In the weary years that followed, how bitterly she denounced and deplored the fever of implacable revenge that held her back on that memorable day! Verily for each of us a "Nemean Lion lies in wait somewhere," and a lost opportunity might have cost even Hercules that tawny skin he wore as trophy.

Mr. Laurance saw a slow dumb motion of the pale lips that breathed no sound to fill the verbal frame they mutely fashioned—"my husband;" and then with a gradual drooping of the heavily lashed lids, the eyes closed. Only until one might have leisurely counted five was he permitted to scan the wan face in its rare beautiful repose, then again her eyes pitiless as fate met his—so eager, so wistful—and she too rose, confronting him with a cold proud smile.
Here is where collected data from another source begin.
Definition set_inbox (l : list InboxEntry) (s : Store) : Store :=
  MkStore l (InboxPath s) (OnIncoming s) (pendingOutgoing s) (closed s) (disk s) (meter s) (spawned s).
Definition set_pending (p : gmap string pendingOutgoingTask) (s : Store) : Store :=
  MkStore (inbox s) (InboxPath s) (OnIncoming s) p (closed s) (disk s) (meter s) (spawned s).
Definition set_disk (w : fs) (s : Store) : Store :=
  MkStore (inbox s) (InboxPath s) (OnIncoming s) (pendingOutgoing s) (closed s) w (meter s) (spawned s).
Definition set_meter (f : metrics → metrics) (s : Store) : Store :=
  MkStore (inbox s) (InboxPath s) (OnIncoming s) (pendingOutgoing s) (closed s) (disk s) (f (meter s)) (spawned s).
Definition start (x : spawn) (s : Store) : Store :=
  MkStore (inbox s) (InboxPath s) (OnIncoming s) (pendingOutgoing s) (closed s) (disk s) (meter s) (spawned s ++ [x]).

(** closing twice is harmless: [closeOnce] *)
(* src/internal/agent/store.go (Close) *)
Definition Close (s : Store) : Store :=
  MkStore (inbox s) (InboxPath s) (OnIncoming s) (pendingOutgoing s) true (disk s) (meter s) (spawned s).

(* src/internal/agent/store.go (isSyntheticReply) *)
Definition isSyntheticReply (e : InboxEntry) : bool :=
  String.eqb (ie_Kind e) KindOutgoingReply || has_prefix replyMessageIDPrefix (ie_MessageID e).

(** * The snapshot *)

(* src/internal/agent/store.go (snapshotEntry) *)
Record snapshotEntry := { sn_MessageID : string; sn_TaskID : string; sn_ContextID : string;
  sn_From : string; sn_Text : string; sn_TS : string }.

(** its JSON object, [ts] under [omitempty] *)
(* src/internal/agent/store.go (snapshotEntry) *)
Definition snapshot_json (x : snapshotEntry) : json :=
  JObj ([("messageId", JStr (sn_MessageID x)); ("taskId", JStr (sn_TaskID x));
         ("contextId", JStr (sn_ContextID x)); ("from", JStr (sn_From x)); ("text", JStr (sn_Text x))]
        ++ (if String.eqb (sn_TS x) "" then [] else [("ts", JStr (sn_TS x))])).

(* src/internal/agent/store.go:495-502 (persistInboxLocked) *)
Definition snapshot_of (e : InboxEntry) : snapshotEntry :=
  {| sn_MessageID := ie_MessageID e; sn_TaskID := ie_TaskID e; sn_ContextID := ie_ContextID e;
     sn_From := ie_From e; sn_Text := ie_Text e; sn_TS := ie_TS e |}.
(* src/internal/agent/store.go:467-474 (LoadInbox) *)
Definition restored (x : snapshotEntry) : InboxEntry :=
  {| ie_MessageID := sn_MessageID x; ie_TaskID := sn_TaskID x; ie_ContextID := sn_ContextID x;
     ie_From := sn_From x; ie_Text := sn_Text x; ie_Kind := ""; ie_State := ""; ie_TS := sn_TS x |}.

(** [encoding/json] matches an object key with a field name of ASCII letters up
    to case, U+017F being a form of [s] and U+212A one of [k]. *)
Definition fold_rune (r : Z) : Z :=
  if (97 <=? r) && (r <=? 122) then r - 32
  else if r =? 0x17F then 83 else if r =? 0x212A then 75 else r.
Definition key_matches (field key : string) : bool :=
  bool_decide (fold_rune <$> runes key = fold_rune <$> runes field).

(** a JSON value stored into a string field: [null] leaves the field alone, any
    other type is an error *)
Definition set_string (v : json) (old : string) : option string :=
  match v with JStr s => Some s | JNull => Some old | _ => None end.

Definition zero_snapshot : snapshotEntry :=
  {| sn_MessageID := ""; sn_TaskID := ""; sn_ContextID := ""; sn_From := ""; sn_Text := ""; sn_TS := "" |}.

Definition set_field (x : snapshotEntry) (kv : string * json) : option snapshotEntry :=
  let '(k, v) := kv in
  let '{| sn_MessageID := i; sn_TaskID := t; sn_ContextID := c; sn_From := f; sn_Text := b; sn_TS := d |} := x in
  if key_matches "messageId" k then i ← set_string v i; Some (Build_snapshotEntry i t c f b d)
  else if key_matches "taskId" k then t ← set_string v t; Some (Build_snapshotEntry i t c f b d)
  else if key_matches "contextId" k then c ← set_string v c; Some (Build_snapshotEntry i t c f b d)
  else if key_matches "from" k then f ← set_string v f; Some (Build_snapshotEntry i t c f b d)
  else if key_matches "text" k then b ← set_string v b; Some (Build_snapshotEntry i t c f b d)
  else if key_matches "ts" k then d ← set_string v d; Some (Build_snapshotEntry i t c f b d)
  else Some x.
"I fear Mr. Laurance unduly bemoans and magnifies a mistake, which, whatever its baleful intent, has suffered in my rude inhospitable hands an 'untimely nipping in the bud,' and most ingloriously failed of consummation. After to-day the luckless incident of our acquaintance must vanish like some farthing rushlight set upon a breezy down to mark a hidden quicksand; for in my future panorama I shall keep no niche for mortifying painful days like this—and you, sir, amid the rush and glow and glitter of this bewildering French capital, will have little leisure and less inclination to recall the unflattering failure of an attempted flirtation with a pretty but most utterly heartless actress, who wrung her hands, and did high tragedy, and stormed and wept for gold! Not for perfumed pink billets-doux, nor yet for adulation and vows of deathless devotion from high-born gentlemen handsome and heartless enough to serve in Le Musée du Louvre as statues of Apollo, but for gold, Mr. Laurance, only for gold!"

"Do not inexorably exile me—do not refuse my prayer for the privilege of sometimes seeing you. Permit me to come here and teach you to believe in my——"

"Le jeu n'en vaut pas la chandelle!" she exclaimed, with a quick nervous laugh that grated grievously upon his ear.

"Madame, I implore you not to deny me the delight of an occasional interview."

A sudden pallor crept across his eager face, and he attempted to touch the fair dimpled hand which, still grasping the locket, rested upon the table.

Aware of his purpose, she haughtily shrank back, drew herself up, and folding her arms so tightly over her breast that the cameo ring pressed close upon her bounding heart, she looked down on him as from some distant height, with an intensity of quiet scorn that no language could adequately render, that bruised his heart like hail-stones.